===== DATA =====
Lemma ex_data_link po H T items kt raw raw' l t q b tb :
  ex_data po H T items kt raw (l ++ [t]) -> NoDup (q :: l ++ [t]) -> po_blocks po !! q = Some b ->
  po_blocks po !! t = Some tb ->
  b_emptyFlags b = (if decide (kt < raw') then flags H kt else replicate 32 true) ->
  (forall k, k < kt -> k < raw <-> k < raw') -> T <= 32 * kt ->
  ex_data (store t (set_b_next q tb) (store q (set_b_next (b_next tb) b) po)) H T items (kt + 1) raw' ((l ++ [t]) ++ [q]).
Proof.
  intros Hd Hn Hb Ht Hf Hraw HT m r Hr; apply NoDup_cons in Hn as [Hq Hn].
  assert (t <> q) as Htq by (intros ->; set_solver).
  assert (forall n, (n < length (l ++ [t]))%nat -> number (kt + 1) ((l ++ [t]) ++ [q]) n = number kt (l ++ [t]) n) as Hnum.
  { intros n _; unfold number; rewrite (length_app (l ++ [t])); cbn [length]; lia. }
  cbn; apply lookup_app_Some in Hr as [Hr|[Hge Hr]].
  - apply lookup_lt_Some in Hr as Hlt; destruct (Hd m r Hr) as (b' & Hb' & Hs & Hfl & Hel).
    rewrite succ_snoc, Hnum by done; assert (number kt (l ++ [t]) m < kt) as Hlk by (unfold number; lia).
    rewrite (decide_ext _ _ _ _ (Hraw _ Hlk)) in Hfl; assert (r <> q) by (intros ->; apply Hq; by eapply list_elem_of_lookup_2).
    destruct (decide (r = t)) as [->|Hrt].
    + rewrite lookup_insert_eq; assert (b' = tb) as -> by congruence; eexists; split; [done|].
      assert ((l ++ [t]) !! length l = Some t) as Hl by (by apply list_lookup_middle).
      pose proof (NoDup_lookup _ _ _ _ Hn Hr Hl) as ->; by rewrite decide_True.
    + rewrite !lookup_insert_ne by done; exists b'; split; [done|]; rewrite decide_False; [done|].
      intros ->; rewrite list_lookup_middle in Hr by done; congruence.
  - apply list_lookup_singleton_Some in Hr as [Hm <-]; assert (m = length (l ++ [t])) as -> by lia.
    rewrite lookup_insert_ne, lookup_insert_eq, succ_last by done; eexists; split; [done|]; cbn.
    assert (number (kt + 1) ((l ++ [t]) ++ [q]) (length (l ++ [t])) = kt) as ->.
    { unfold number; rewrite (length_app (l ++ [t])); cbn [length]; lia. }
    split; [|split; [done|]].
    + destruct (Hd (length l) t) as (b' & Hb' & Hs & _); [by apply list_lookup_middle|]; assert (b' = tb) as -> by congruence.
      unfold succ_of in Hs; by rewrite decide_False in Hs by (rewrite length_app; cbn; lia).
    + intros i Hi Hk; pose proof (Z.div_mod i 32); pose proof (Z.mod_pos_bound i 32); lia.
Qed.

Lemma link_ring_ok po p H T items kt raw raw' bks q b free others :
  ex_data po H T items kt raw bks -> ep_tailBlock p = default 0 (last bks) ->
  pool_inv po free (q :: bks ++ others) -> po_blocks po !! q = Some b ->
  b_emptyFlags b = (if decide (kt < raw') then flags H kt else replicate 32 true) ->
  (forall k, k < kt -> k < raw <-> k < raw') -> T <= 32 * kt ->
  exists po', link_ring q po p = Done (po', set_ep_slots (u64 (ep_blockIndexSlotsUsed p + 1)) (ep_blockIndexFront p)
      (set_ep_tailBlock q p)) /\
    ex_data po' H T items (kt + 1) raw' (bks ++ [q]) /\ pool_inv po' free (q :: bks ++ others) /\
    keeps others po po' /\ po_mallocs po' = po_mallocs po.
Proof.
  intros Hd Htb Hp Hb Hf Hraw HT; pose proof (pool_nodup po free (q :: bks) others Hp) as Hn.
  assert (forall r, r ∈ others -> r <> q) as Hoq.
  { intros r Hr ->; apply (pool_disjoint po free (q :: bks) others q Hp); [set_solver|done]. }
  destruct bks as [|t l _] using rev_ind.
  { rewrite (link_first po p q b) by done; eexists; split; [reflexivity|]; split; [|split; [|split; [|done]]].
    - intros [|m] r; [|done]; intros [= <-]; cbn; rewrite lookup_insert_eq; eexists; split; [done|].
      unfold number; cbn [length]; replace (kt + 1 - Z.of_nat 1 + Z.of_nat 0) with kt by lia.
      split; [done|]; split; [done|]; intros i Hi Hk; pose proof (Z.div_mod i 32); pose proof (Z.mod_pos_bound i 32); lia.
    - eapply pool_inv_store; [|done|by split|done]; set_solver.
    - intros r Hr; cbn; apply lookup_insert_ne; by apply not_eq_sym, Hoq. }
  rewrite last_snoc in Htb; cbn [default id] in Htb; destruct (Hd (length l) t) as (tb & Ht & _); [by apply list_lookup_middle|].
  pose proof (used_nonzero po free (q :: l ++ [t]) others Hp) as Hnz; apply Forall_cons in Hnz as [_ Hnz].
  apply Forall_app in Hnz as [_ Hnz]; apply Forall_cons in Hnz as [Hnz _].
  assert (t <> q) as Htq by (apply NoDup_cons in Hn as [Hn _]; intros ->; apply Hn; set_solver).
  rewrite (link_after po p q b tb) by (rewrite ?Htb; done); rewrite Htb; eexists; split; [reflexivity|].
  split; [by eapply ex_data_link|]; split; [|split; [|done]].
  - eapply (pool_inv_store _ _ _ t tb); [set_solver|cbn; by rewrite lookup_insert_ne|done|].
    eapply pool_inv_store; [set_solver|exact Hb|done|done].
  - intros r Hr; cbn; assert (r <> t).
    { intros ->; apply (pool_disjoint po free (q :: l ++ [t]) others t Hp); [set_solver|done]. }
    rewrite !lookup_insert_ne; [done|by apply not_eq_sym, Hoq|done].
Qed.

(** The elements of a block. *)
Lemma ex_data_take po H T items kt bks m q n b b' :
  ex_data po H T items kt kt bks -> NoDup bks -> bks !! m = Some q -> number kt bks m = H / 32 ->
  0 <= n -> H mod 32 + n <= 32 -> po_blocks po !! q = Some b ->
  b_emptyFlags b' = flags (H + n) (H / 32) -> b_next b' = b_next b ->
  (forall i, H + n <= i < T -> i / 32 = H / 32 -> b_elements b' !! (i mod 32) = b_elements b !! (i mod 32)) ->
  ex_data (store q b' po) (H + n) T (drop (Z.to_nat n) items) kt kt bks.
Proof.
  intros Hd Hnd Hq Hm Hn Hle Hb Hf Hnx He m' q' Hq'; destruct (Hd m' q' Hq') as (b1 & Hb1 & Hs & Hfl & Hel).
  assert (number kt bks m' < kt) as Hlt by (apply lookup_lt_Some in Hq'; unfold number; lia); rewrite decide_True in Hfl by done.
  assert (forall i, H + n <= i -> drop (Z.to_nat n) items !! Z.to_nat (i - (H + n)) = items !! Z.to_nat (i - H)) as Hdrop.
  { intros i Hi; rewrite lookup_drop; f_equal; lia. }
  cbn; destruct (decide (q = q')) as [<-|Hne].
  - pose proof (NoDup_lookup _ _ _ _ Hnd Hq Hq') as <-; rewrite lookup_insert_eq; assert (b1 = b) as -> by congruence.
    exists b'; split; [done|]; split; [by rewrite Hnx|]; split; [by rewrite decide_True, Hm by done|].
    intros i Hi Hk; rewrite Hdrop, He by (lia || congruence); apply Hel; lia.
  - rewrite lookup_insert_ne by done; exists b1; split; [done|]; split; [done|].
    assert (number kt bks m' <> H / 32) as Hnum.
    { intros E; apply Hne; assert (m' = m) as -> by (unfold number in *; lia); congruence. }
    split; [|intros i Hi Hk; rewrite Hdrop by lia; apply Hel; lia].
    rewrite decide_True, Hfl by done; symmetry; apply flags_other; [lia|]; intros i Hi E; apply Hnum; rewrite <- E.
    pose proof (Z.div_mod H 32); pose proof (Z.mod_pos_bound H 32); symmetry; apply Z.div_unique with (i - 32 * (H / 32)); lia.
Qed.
=====
▶ **TASK DETAILS**
From the data above, output only the lines between the line containing "ex_data po H T items kt raw (l" and the line containing "assert (t <> q) as Htq by (intros", inclusive, exactly as written.

▶ **SOLVED PROBLEM**
  ex_data po H T items kt raw (l ++ [t]) -> NoDup (q :: l ++ [t]) -> po_blocks po !! q = Some b ->
  po_blocks po !! t = Some tb ->
  b_emptyFlags b = (if decide (kt < raw') then flags H kt else replicate 32 true) ->
  (forall k, k < kt -> k < raw <-> k < raw') -> T <= 32 * kt ->
  ex_data (store t (set_b_next q tb) (store q (set_b_next (b_next tb) b) po)) H T items (kt + 1) raw' ((l ++ [t]) ++ [q]).
Proof.
  intros Hd Hn Hb Ht Hf Hraw HT m r Hr; apply NoDup_cons in Hn as [Hq Hn].
  assert (t <> q) as Htq by (intros ->; set_solver).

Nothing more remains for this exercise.